In Uncategorized on 07/24/2012 at 18:36

Fans of great opera will remember the confrontation between Tosca and Scarpia, when Tosca asks the price of the life of her lover, Cavaradossi. “How much?” asks Tosca. Scarpia echoes her question, “How much?” “The price,” she replies.

That’s the question for Bernard R. Shepherd and Desiree Shepherd, T. C. Memo. 2012-212, filed 7/24/12. And the answer is that Bernie and Desiree can’t prove the price, so they must include in their income the relief of indebtedness they received from Capital One.

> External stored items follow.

Lemma extract_typed {datetime} (fromisoformat : string -> option datetime)
    (datetime_lt : datetime -> datetime -> outcome bool) viewed_articles :
  (∀ a b, ∃ r, datetime_lt a b = Ok r) ->
  Forall history_typed viewed_articles ->
  ∃ preferences,
    _extract_user_preferences fromisoformat datetime_lt viewed_articles = Ok preferences.
Proof.
  intros Hlt Hty. unfold _extract_user_preferences.
  destruct (concat_outcomes_ok (collect_date _ fromisoformat <$> viewed_articles))
    as [dates ->].
  { rewrite Forall_fmap. eapply Forall_impl; [exact Hty | ].
    intros a (_ & Hd & _). cbn. unfold collect_date.
    destruct Hd as [-> | [s ->]]; cbn; [eauto | ].
    destruct (negb _); [ | eauto]. destruct (fromisoformat _); eauto. }
  cbn [outcome_bind].
  destruct (concat_outcomes_ok ((fun a => collect_names a "author") <$> viewed_articles))
    as [authors ->].
  { rewrite Forall_fmap. eapply Forall_impl; [exact Hty | ].
    intros a (_ & _ & _ & [l [Ha Hl]] & _). cbn. by eapply collect_names_ok. }
  cbn [outcome_bind].
  destruct (concat_outcomes_ok ((fun a => collect_names a "publisher") <$> viewed_articles))
    as [publishers ->].
  { rewrite Forall_fmap. eapply Forall_impl; [exact Hty | ].
    intros a (_ & _ & _ & _ & [l [Ha Hl]]). cbn. by eapply collect_names_ok. }
  cbn [outcome_bind].
  assert (Hwc : Forall (fun v => ∃ z, v = VInt z ∧ Z.abs z < 2 ^ 50)
                  (List.concat (collect_word_count <$> viewed_articles))).
  { apply Forall_concat. rewrite Forall_fmap. eapply Forall_impl; [exact Hty | ].
    intros a (Hw & _). cbn. unfold collect_word_count.
    destruct Hw as [-> | (z & -> & Hz)]; cbn; [constructor | ].
    destruct (negb _); repeat constructor. eauto. }
  assert (Hkw : Forall (fun x => ∃ s, x = IStr s)
                  (List.concat (collect_keywords <$> viewed_articles))).
  { apply Forall_concat. rewrite Forall_fmap. eapply Forall_impl; [exact Hty | ].
    intros a (_ & _ & [ks Hk] & _). cbn. unfold collect_keywords. rewrite Hk.
    destruct (truthy _); [ | constructor].
    rewrite Forall_fmap. apply Forall_forall. intros k _. cbn. eauto. }
  destruct (as_numbers_ok _ Hwc) as [ns Hns].
  destruct (as_strings_ok _ Hkw) as [ss Hss].
  destruct (List.concat (collect_word_count <$> viewed_articles)) as [ | w ws].
  all: try rewrite Hns; cbn [outcome_bind].
  all: destruct dates as [ | d ds]; cbn [outcome_bind].
  all: try (destruct (py_min_ok datetime_lt d ds Hlt) as [lo ->]; cbn [outcome_bind];
            destruct (py_max_ok datetime_lt d ds Hlt) as [hi ->]; cbn [outcome_bind]).
  all: destruct (List.concat (collect_keywords <$> viewed_articles)) as [ | k ks].
  all: try rewrite Hss; cbn [outcome_bind]; eauto.
Qed.

(** X24: on a history of records materialized from rows whose word counts
    are ASCII literals of integers of magnitude below [2^50],
    [_extract_user_preferences] returns, provided the comparison of
    publish dates does. *)
Theorem extract_preferences_returns {datetime}
    (fromisoformat : string -> option datetime)
    (datetime_lt : datetime -> datetime -> outcome bool)
    (fuseki_article : string -> http_result (list Tuple)) (history : list string) :
  (∀ a b, ∃ r, datetime_lt a b = Ok r) ->
  Forall (fun url => small_word_count_rows (execute_sparql_query fuseki_article url))
    history ->
  ∃ preferences,
    _extract_user_preferences fromisoformat datetime_lt
      (get_article_by_url fuseki_article <$> history) = Ok preferences.
Proof.
  intros Hlt Hsmall. apply extract_typed; [done | ].
  rewrite Forall_fmap. eapply Forall_impl; [exact Hsmall | ].
  intros url Hurl. by apply populate_history_typed.
Qed.

Lemma extract_preferences_returns_witness :
  (∀ a b, ∃ r, demo_datetime_lt a b = Ok r)
  ∧ Forall (fun url => small_word_count_rows (execute_sparql_query demo_article_store url))
      demo_history
  ∧ ∃ preferences,
      _extract_user_preferences demo_fromisoformat demo_datetime_lt
        (get_article_by_url demo_article_store <$> demo_history) = Ok preferences.
Proof.
  assert (H : ∀ a b, ∃ r, demo_datetime_lt a b = Ok r)
    by (intros a b; eexists; reflexivity).
  assert (Hs : Forall (fun url =>
                         small_word_count_rows (execute_sparql_query demo_article_store url))
                 demo_history).
  { apply Forall_cons. split; [ | apply Forall_nil_2].
    change (small_word_count_rows demo_rows). unfold small_word_count_rows, demo_rows.
    repeat (apply Forall_cons; split;
            [intros _; split;
             [apply ascii_literal_check; vm_compute; reflexivity
             | intros z Hz; vm_compute in Hz;
               first [discriminate Hz | injection Hz as <-; reflexivity]] | ]).
    apply Forall_nil_2. }
  split; [exact H | ]. split; [exact Hs | ].
  exact (extract_preferences_returns demo_fromisoformat demo_datetime_lt
           demo_article_store demo_history H Hs).
Defined.

Lemma ranked_outside_history {datetime}
    (tfidf_cosine : list string -> outcome (list (list Q)))
    viewed candidates (preferences : Preferences datetime)
    user_history max_recommendations ranked :
  _rank_articles tfidf_cosine viewed candidates preferences user_history
    max_recommendations = Ok ranked ->
  Forall (fun r => url_in_history r user_history = false) ranked
  ∧ (0 <= max_recommendations ->
     Z.of_nat (List.length ranked) <= max_recommendations).
Proof.
  intros H. apply rank_articles_inv in H as [-> | (scored & n & Hs & Hslice & Htake)].
  { split; [constructor | cbn; lia]. }
  split.
  - rewrite Htake. apply Forall_take. unfold sorted_reverse. rewrite sort_by_perm.
    assert (Hu : Forall (fun c => url_in_history c user_history = false)
                   (unseen user_history candidates)).
    { unfold unseen. apply Forall_forall. intros c Hc.
      apply list_elem_of_In, filter_In in Hc as [_ Hc]. by apply negb_true_iff. }
    clear Hslice Htake. induction Hs as [ | c r cs rs Hcr _ IH]; [constructor | ].
    apply Forall_cons in Hu as [Hc Hu]. constructor; [ | by apply IH].
    by rewrite (scored_copy_history c r user_history Hcr).
  - intros Hk. rewrite Hslice. by apply slice_to_length.
Qed.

So the answer to Capital One’s oft-reiterated question “What’s in your wallet?” is, according to Judge Ruwe, “Less than they thought they had.”

In the year at issue, Cap One scrubbed some credit card debt Bernie and Desiree had racked up with what Cap One had placed in their wallets. Bernie and Desiree failed to include on their joint Form 1040 the amount shown on the Form 1099-C Cap One sent them.

SNOD issues.

Bernie and Desiree claim they were insolvent, and schedule assets and liabilities, with all but three of which IRS agrees. They disagree about the values of Bernie and Desiree’s beach house, their principal residence, and Bernie’s pension with the State of New Jersey.

Burden of proof is on Bernie and Desiree, specifically the excess of liabilities over assets immediately before the cancellation.

Bernie and Desiree introduce real estate tax bills, but those are found wanting, because New Jersey notoriously low-balls the real estate tax assessments on homes, and also because no method of valuation is stated on the bills. Neither is the litigation settlement Bernie wangled with the municipality for the beach house proof of value, because (a) again it states no method of valuation and (b) it’s for a period three years after the cancellation, not immediately before.

Sound familiar? See my blogpost “Method to His Madness?”, posted 6/18/12. Method of valuation is essential.

Bernie claims he prepared comparables, prices of houses similar to his in the same neighborhood sold at around the same time: “At trial Mr. Shepherd testified that in his opinion the value of the beach house immediately before the discharge was approximately $340,000. Mr. Shepherd’s valuation testimony was allegedly based on comparable sales that he assembled for the purpose of a property tax appeal.” T. C. Memo. 2012-212, at p. 7. But Bernie never put the comparables in evidence nor did he describe them; worse, he never stated when he derived them, whether “immediately before” or at some other time.

As for their principal residence, Bernie and Desiree do no better. They have an “exterior broker price opinion/appraisal” from the mortgagee, Chase Bank, but don’t tell Judge Ruwe that an “exterior broker price opinion/appraisal” is a drive-by shooting from the hip of a real estate broker, who never sees the inside of the house, and anyway, that’s from years after the cancellation, and after the judicially-noticed meltdown in the housing market. And the real estate tax bills they proffer for their home are as disregarded as the ones for their beach house.

Judge Ruwe: “The tax bill does not describe the property in detail nor the methodology used in determining the tax value. As we noted earlier, a value placed upon property for local taxation purposes is not determinative of fair market value of the property for Federal income tax purposes in the absence of evidence of the method used in arriving at that valuation.

“Furthermore, in New Jersey the assessed value of property is generally not equivalent to the fair market value of the property.  See City of Passaic v. Passaic Cnty. Bd. Of Taxation, 113 A.2d 753, 756 (1955) (“There has been general agreement for over a century that individual property valuations and assessments have been and are marred by the grossest inequities.”). In fact, the statutory framework for property assessments in New Jersey specifically contemplates that the assessed value of a property for tax purposes will not be equivalent to the fair market value of the property.” T. C. Memo. 2012-212, at pp. 10-11 (Citations omitted.)

So without reliable values for their home and the beach house, Bernie and Desiree are out, but Judge Ruwe goes on to examine Bernie’s pension, as apparently both Bernie and IRS spent a lot of time on that issue. Even though exempt from execution by creditors under State law, pensions are still assets. Bernie took out a loan from the pension fund before the cancellation, that he was paying back currently, and listed the loan as a liability, but didn’t list his credit balance with the pension fund as an asset. That’s a no-no, and beside, Bernie could have withdrawn up to 50% of his credited portion of the pension plan via loans (he could have more than one at a time outstanding). So Bernie’s credit balance with the pension fund must be more than the loan he had outstanding immediately prior to cancellation.

Bernie and Desiree, you’re solvent, so pick up the cancellation.